| What you have to do |
Return the records exactly as they are.

───── Data section

Lemma render_idempotent_witness :
  optimized_code
    (snd (render [mkChange (str "x = 2") true false]
            (mkDom (Some (str "x = 1")) (Some []))))
  = Some [mkSpan (str "x = 2") [str "hl-added"]].
Proof.
  pose proof (render_idempotent [mkChange (str "x = 2") true false]
                (mkDom (Some (str "x = 1")) (Some []))) as (_ & _ & Hshown & _).
  exact (Hshown [] eq_refl).
Defined.

End WebviewFacts.

(** ** The formatter *)

Module FormatFacts.

Import Format JSFacts.

(** Both variants of [formatCode] return the code as it was given when the
    language has no command (any language but [javascript] and [typescript]
    for the prettier variant, the [default] case of the [switch] for the
    variant that runs a command) and when the command fails; when the
    command succeeds they return what it printed. *)
Theorem formatCode_formatted_or_unchanged
    (prettier_format : jsstring -> jsstring + jsstring)
    (exec : jsstring -> jsstring -> jsstring + jsstring)
    (code language : jsstring) :
  (formatCode prettier_format code language = code
   \/ prettier_format code = inr (formatCode prettier_format code language))
  /\ (language <> str "javascript" -> language <> str "typescript" ->
      formatCode prettier_format code language = code)
  /\ (forall error, prettier_format code = inl error ->
      formatCode prettier_format code language = code)
  /\ (formatCode_exec exec code language = code
      \/ exists command stdout,
           formatter_command language = Some command
           /\ exec command code = inr stdout
           /\ formatCode_exec exec code language = JS.trim stdout)
  /\ (formatter_command language = None ->
      formatCode_exec exec code language = code)
  /\ (forall command error,
        formatter_command language = Some command ->
        exec command code = inl error ->
        formatCode_exec exec code language = code)
  /\ (forall formatted,
        language = str "javascript" \/ language = str "typescript" ->
        prettier_format code = inr formatted ->
        formatCode prettier_format code language = formatted)
  /\ (forall command stdout,
        formatter_command language = Some command ->
        exec command code = inr stdout ->
        formatCode_exec exec code language = JS.trim stdout).
Proof.
  split; [|split; [|split; [|split; [|split; [|split; [|split]]]]]].
  - unfold formatCode.
    destruct (JS.eqb language (str "javascript")
              || JS.eqb language (str "typescript")); [|now left].
    destruct (prettier_format code) as [e|f]; [now left | now right].
  - intros Hj Ht. unfold formatCode.
    apply eqb_neq in Hj. apply eqb_neq in Ht. now rewrite Hj, Ht.
  - intros e He. unfold formatCode. rewrite He.
    now destruct (JS.eqb language (str "javascript")
                  || JS.eqb language (str "typescript")).
  - unfold formatCode_exec.
    destruct (formatter_command language) as [command|]; [|now left].
    destruct (exec command code) as [e|stdout] eqn:E; [now left|].
    right. now exists command, stdout.
  - intros H. unfold formatCode_exec. now rewrite H.
  - intros command e Hc He. unfold formatCode_exec. now rewrite Hc, He.
  - intros formatted Hl Hf. unfold formatCode. rewrite Hf.
    destruct Hl as [-> | ->]; reflexivity.
  - intros command stdout Hc He. unfold formatCode_exec. now rewrite Hc, He.
Qed.
(** ** X14: the first letter *)

Lemma initial_angle (r : R) : isRandom r -> - PI <= (r - 0.5) * JS.Math_PI * 2 < PI.
Proof.
  intros [H0 H1]. unfold JS.Math_PI. pose proof PI_RGT_0 as Hpi. split; nra.
Qed.

(** Before the font arrives there is no mesh for a move to turn: pointer and
    touch events keep a state that awaits the font so. *)
Lemma awaiting_pointer (r : Euler) (e : Event) (s : State) :
  isPointerEvent e = true -> awaiting r s -> awaiting r (after e s).
Proof.
  intros He (Hf & Hm & Hv & Hr & Hc).
  assert (Hdown : forall x y now, awaiting r (onDown x y now s)).
  { intros x y now. unfold awaiting.
    change (currentFont (onDown x y now s)) with (currentFont s).
    change (currentMesh (onDown x y now s)) with (currentMesh s).
    change (rotationVelocity (onDown x y now s)) with (mkVector2 0 0).
    change (currentRotation (onDown x y now s)) with (currentRotation s).
    change (charIndex (onDown x y now s)) with (charIndex s).
    split; [exact Hf |]. split; [exact Hm |]. split; [reflexivity |].
    split; [exact Hr | exact Hc]. }
  assert (Hmove : forall x y, awaiting r (onMove x y s)).
  { intros x y. rewrite (onMove_no_mesh x y s Hm).
    split; [exact Hf |]. split; [exact Hm |]. split; [exact Hv |].
    split; [exact Hr | exact Hc]. }
  assert (Hup : forall x y now, awaiting r (onUp x y now s)).
  { intros x y now. unfold awaiting, onUp. destruct (isTap _ _).
    - split; [exact Hf |]. split; [exact Hm |]. split; [exact Hv |].
      split; [exact Hr | exact Hc].
    - split; [exact Hf |]. split; [exact Hm |]. split; [exact Hv |].
      split; [exact Hr | exact Hc]. }
  destruct e as [x y now | x y | x y now | ts now | ts | ts now | font rnd t0 now rnd' | now rnd];
    try discriminate He; unfold after; cbn [dispatch].
  - apply Hdown.
  - apply Hmove.
  - apply Hup.
  - destruct ts as [| t ts]; cbn [onTouchStart]; [| apply Hdown].
    split; [exact Hf |]. split; [exact Hm |]. split; [exact Hv |].
    split; [exact Hr | exact Hc].
  - destruct ts as [| t ts]; cbn [onTouchMove]; [| apply Hmove].
    split; [exact Hf |]. split; [exact Hm |]. split; [exact Hv |].
    split; [exact Hr | exact Hc].
  - destruct ts as [| t ts]; cbn [onTouchEnd]; apply Hup.
Qed.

──────────

| Answer box |
Lemma render_idempotent_witness :
  optimized_code
    (snd (render [mkChange (str "x = 2") true false]
            (mkDom (Some (str "x = 1")) (Some []))))
  = Some [mkSpan (str "x = 2") [str "hl-added"]].
Proof.
  pose proof (render_idempotent [mkChange (str "x = 2") true false]
                (mkDom (Some (str "x = 1")) (Some []))) as (_ & _ & Hshown & _).
  exact (Hshown [] eq_refl).
Defined.

End WebviewFacts.

(** ** The formatter *)

Module FormatFacts.

Import Format JSFacts.

(** Both variants of [formatCode] return the code as it was given when the
    language has no command (any language but [javascript] and [typescript]
    for the prettier variant, the [default] case of the [switch] for the
    variant that runs a command) and when the command fails; when the
    command succeeds they return what it printed. *)
Theorem formatCode_formatted_or_unchanged
    (prettier_format : jsstring -> jsstring + jsstring)
    (exec : jsstring -> jsstring -> jsstring + jsstring)
    (code language : jsstring) :
  (formatCode prettier_format code language = code
   \/ prettier_format code = inr (formatCode prettier_format code language))
  /\ (language <> str "javascript" -> language <> str "typescript" ->
      formatCode prettier_format code language = code)
  /\ (forall error, prettier_format code = inl error ->
      formatCode prettier_format code language = code)
  /\ (formatCode_exec exec code language = code
      \/ exists command stdout,
           formatter_command language = Some command
           /\ exec command code = inr stdout
           /\ formatCode_exec exec code language = JS.trim stdout)
  /\ (formatter_command language = None ->
      formatCode_exec exec code language = code)
  /\ (forall command error,
        formatter_command language = Some command ->
        exec command code = inl error ->
        formatCode_exec exec code language = code)
  /\ (forall formatted,
        language = str "javascript" \/ language = str "typescript" ->
        prettier_format code = inr formatted ->
        formatCode prettier_format code language = formatted)
  /\ (forall command stdout,
        formatter_command language = Some command ->
        exec command code = inr stdout ->
        formatCode_exec exec code language = JS.trim stdout).
Proof.
  split; [|split; [|split; [|split; [|split; [|split; [|split]]]]]].
  - unfold formatCode.
    destruct (JS.eqb language (str "javascript")
              || JS.eqb language (str "typescript")); [|now left].
    destruct (prettier_format code) as [e|f]; [now left | now right].
  - intros Hj Ht. unfold formatCode.
    apply eqb_neq in Hj. apply eqb_neq in Ht. now rewrite Hj, Ht.
  - intros e He. unfold formatCode. rewrite He.
    now destruct (JS.eqb language (str "javascript")
                  || JS.eqb language (str "typescript")).
  - unfold formatCode_exec.
    destruct (formatter_command language) as [command|]; [|now left].
    destruct (exec command code) as [e|stdout] eqn:E; [now left|].
    right. now exists command, stdout.
  - intros H. unfold formatCode_exec. now rewrite H.
  - intros command e Hc He. unfold formatCode_exec. now rewrite Hc, He.
  - intros formatted Hl Hf. unfold formatCode. rewrite Hf.
    destruct Hl as [-> | ->]; reflexivity.
  - intros command stdout Hc He. unfold formatCode_exec. now rewrite Hc, He.
Qed.
(** ** X14: the first letter *)

Lemma initial_angle (r : R) : isRandom r -> - PI <= (r - 0.5) * JS.Math_PI * 2 < PI.
Proof.
  intros [H0 H1]. unfold JS.Math_PI. pose proof PI_RGT_0 as Hpi. split; nra.
Qed.

(** Before the font arrives there is no mesh for a move to turn: pointer and
    touch events keep a state that awaits the font so. *)
Lemma awaiting_pointer (r : Euler) (e : Event) (s : State) :
  isPointerEvent e = true -> awaiting r s -> awaiting r (after e s).
Proof.
  intros He (Hf & Hm & Hv & Hr & Hc).
  assert (Hdown : forall x y now, awaiting r (onDown x y now s)).
  { intros x y now. unfold awaiting.
    change (currentFont (onDown x y now s)) with (currentFont s).
    change (currentMesh (onDown x y now s)) with (currentMesh s).
    change (rotationVelocity (onDown x y now s)) with (mkVector2 0 0).
    change (currentRotation (onDown x y now s)) with (currentRotation s).
    change (charIndex (onDown x y now s)) with (charIndex s).
    split; [exact Hf |]. split; [exact Hm |]. split; [reflexivity |].
    split; [exact Hr | exact Hc]. }
  assert (Hmove : forall x y, awaiting r (onMove x y s)).
  { intros x y. rewrite (onMove_no_mesh x y s Hm).
    split; [exact Hf |]. split; [exact Hm |]. split; [exact Hv |].
    split; [exact Hr | exact Hc]. }
  assert (Hup : forall x y now, awaiting r (onUp x y now s)).
  { intros x y now. unfold awaiting, onUp. destruct (isTap _ _).
    - split; [exact Hf |]. split; [exact Hm |]. split; [exact Hv |].
      split; [exact Hr | exact Hc].
    - split; [exact Hf |]. split; [exact Hm |]. split; [exact Hv |].
      split; [exact Hr | exact Hc]. }
  destruct e as [x y now | x y | x y now | ts now | ts | ts now | font rnd t0 now rnd' | now rnd];
    try discriminate He; unfold after; cbn [dispatch].
  - apply Hdown.
  - apply Hmove.
  - apply Hup.
  - destruct ts as [| t ts]; cbn [onTouchStart]; [| apply Hdown].
    split; [exact Hf |]. split; [exact Hm |]. split; [exact Hv |].
    split; [exact Hr | exact Hc].
  - destruct ts as [| t ts]; cbn [onTouchMove]; [| apply Hmove].
    split; [exact Hf |]. split; [exact Hm |]. split; [exact Hv |].
    split; [exact Hr | exact Hc].
  - destruct ts as [| t ts]; cbn [onTouchEnd]; apply Hup.
Qed.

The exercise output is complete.